Re: (dsssl) node-lists

Subject: Re: (dsssl) node-lists
From: Brandon Ibach <bibach@xxxxxxxxxxxxxx>
Date: Mon, 9 Jul 2001 13:26:13 -0500
Quoting Patrice LaFlamme <ewd@xxxxxxxxxx>:
> On Mon, Jul 09, 2001 at 10:16:33AM -0500 or thereabouts, Brandon Ibach wrote:
> >    Now, if you're just looking for an "array", then a regular list
> > would serve your purpose.  There are several ways to create a list,
> > the simplest of which being:
> > 	(list "abc" 123 ...)   (as many items as you want)
> yes, this is sort of what I want.
> But how do I add items to it? how do I access them?

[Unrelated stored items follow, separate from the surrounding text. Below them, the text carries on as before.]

(** ** Configurations read from files *)

(** What [ConfigFile] makes of the file when no data is passed.  A file
    that does not parse makes the construction fail with the parser's
    error, before any definition is looked at.  A file that holds a mapping
    becomes the local store: a new dict with the file's entries.  A missing
    file and an empty document are the same case: the base constructor is
    run without data. *)
Theorem ConfigFile_init_by_file (k : string -> klass) (fs : filesystem) (h : heap)
    (defn : catalog) (filename : string) (par : option CascadingConfig) :
  match fs !! filename with
  | Some (Raise e) => ConfigFile_init k fs h defn filename par None = (Raise e, h)
  | Some (Ok (Some content)) =>
      h !! fresh (dom h) = None
      /\ if catalogs_resolve defn par
         then exists self,
                ConfigFile_init k fs h defn filename par None
                = (Ok self, <[fresh (dom h) := content]> h)
                /\ cls self = k filename
                /\ parent self = par
                /\ data self = fresh (dom h)
                /\ local_store self = fresh (dom h)
                /\ dict_at (<[fresh (dom h) := content]> h) (local_store self) = content
         else ConfigFile_init k fs h defn filename par None
              = (Raise NameError, <[fresh (dom h) := content]> h)
  | _ =>
      ConfigFile_init k fs h defn filename par None
      = CascadingConfig_init (k filename) h defn None par
  end.
Proof.
  unfold ConfigFile_init, path_exists, _load_file.
  destruct (fs !! filename) as [[[content|]|e]|] eqn:Hfile; try reflexivity.
  split; [apply not_elem_of_dom, is_fresh|].
  unfold alloc_dict.
  pose proof (CascadingConfig_init_outcome (k filename)
                (<[fresh (dom h) := content]> h) defn (Some (fresh (dom h))) par) as Hout.
  destruct (catalogs_resolve defn par); simpl in Hout; [|exact Hout].
  destruct Hout as (self & Hinit & Hdata).
  destruct (CascadingConfig_init_ok _ _ _ _ _ _ _ Hinit)
    as (Hcls & _ & Hpar & Hcfg & _).
  assert (Hlocal : local_store self = fresh (dom h)).
  { unfold local_store. rewrite Hcfg, Hdata. by destruct par. }
  exists self. repeat split; try assumption.
  rewrite Hlocal. unfold dict_at. by rewrite lookup_insert_eq.
Qed.

Lemma alloc_then_update (h : heap) (content : gmap string value) (l l' : loc)
    (key : string) :
  dict_at (dict_update (<[fresh (dom h) := content]> h) l (fresh (dom h))) l' !! key =
  if decide (l' = l)
  then match content !! key with
       | Some v => Some v
       | None => dict_at h l !! key
       end
  else if decide (l' = fresh (dom h)) then content !! key
  else dict_at h l' !! key.
Proof.
  assert (Hfresh : h !! fresh (dom h) = None) by apply not_elem_of_dom, is_fresh.
  assert (Hnew : dict_at (<[fresh (dom h) := content]> h) (fresh (dom h)) = content).
  { unfold dict_at. by rewrite lookup_insert_eq. }
  assert (Hold : forall l0, l0 <> fresh (dom h) ->
                            dict_at (<[fresh (dom h) := content]> h) l0 = dict_at h l0).
  { intros l0 Hne. unfold dict_at. by rewrite lookup_insert_ne. }
  rewrite dict_update_lookup, Hnew.
  destruct (decide (l' = l)) as [->|Hne].
  - destruct (content !! key) as [v|] eqn:Hc; [reflexivity|].
    destruct (decide (l = fresh (dom h))) as [->|Hne'].
    + rewrite Hnew, Hc. unfold dict_at. by rewrite Hfresh.
    + by rewrite Hold.
  - destruct (decide (l' = fresh (dom h))) as [->|Hne']; [by rewrite Hnew|].
    by rewrite Hold.
Qed.

(** [update_from_file] by what the file is.  A missing file, a file that
    does not parse and an empty document each end in an error and leave
    the heap as it was (the empty document as [TypeError], from
    [update(None)]).  A mapping is merged into the local store, its entries
    overwriting; the dicts that existed before, other than the local store,
    keep their contents. *)
Theorem update_from_file_outcome (fs : filesystem) (h : heap)
    (self : CascadingConfig) (file : string) :
  match fs !! file with
  | None => update_from_file fs h self file = (Raise IOError, h)
  | Some (Raise e) => update_from_file fs h self file = (Raise e, h)
  | Some (Ok None) => update_from_file fs h self file = (Raise TypeError, h)
  | Some (Ok (Some content)) =>
      exists h',
        update_from_file fs h self file = (Ok tt, h')
        /\ (forall key,
              dict_at h' (local_store self) !! key =
              match content !! key with
              | Some v => Some v
              | None => dict_at h (local_store self) !! key
              end)
        /\ (forall l key, l <> local_store self -> is_Some (h !! l) ->
                          dict_at h' l !! key = dict_at h l !! key)
  end.
Proof.
  unfold update_from_file, _load_file.
  destruct (fs !! file) as [[[content|]|e]|]; try reflexivity.
  unfold alloc_dict. eexists; split; [reflexivity|]. rewrite update_local. split.
  - intros key. rewrite alloc_then_update. by rewrite decide_True.
  - intros l key Hne [d Hd]. rewrite alloc_then_update.
    rewrite decide_False by done. destruct (decide (l = fresh (dom h))) as [->|]; [|done].
    assert (Hfresh : h !! fresh (dom h) = None) by apply not_elem_of_dom, is_fresh.
    congruence.
Qed.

   Hmmm... this is a somewhat loaded question.  You must keep in mind
that DSSSL is a "side-effect free" language, meaning that you aren't
allowed to "modify" a value.  Rather, you can only use a value in a
"read-only" sense to construct a new value.  For instance:
	(let ((a '(a b c))  (b '(b c d)))
	  (list (append a b) a b))  =>  ((a b c b c d) (a b c) (b c d))
   Here, the (list) function created a list of three lists.  The first
list was the result of the (append) function, which creates a list
consisting of the members of the lists which are passed to it.  The
second and third lists are simply the lists we started with, a and b.
   Note that the (append) function created a new list.  It didn't
modify our original lists in any way.
   Okay... that having been said (and I hope I haven't clobbered you
with stuff you already know), there are several ways to access list
items.  The most basic are the functions (car) and (cdr):
	(car '(a b c))              =>  a
	(cdr '(a b c))              =>  (b c)
	(cdr (cdr '(a b c)))        =>  (c)
	(car (cdr '(a b c)))        =>  b
	(car (cdr (cdr '(a b c))))  =>  c
As you can see, (car) returns the first item in a list, and (cdr)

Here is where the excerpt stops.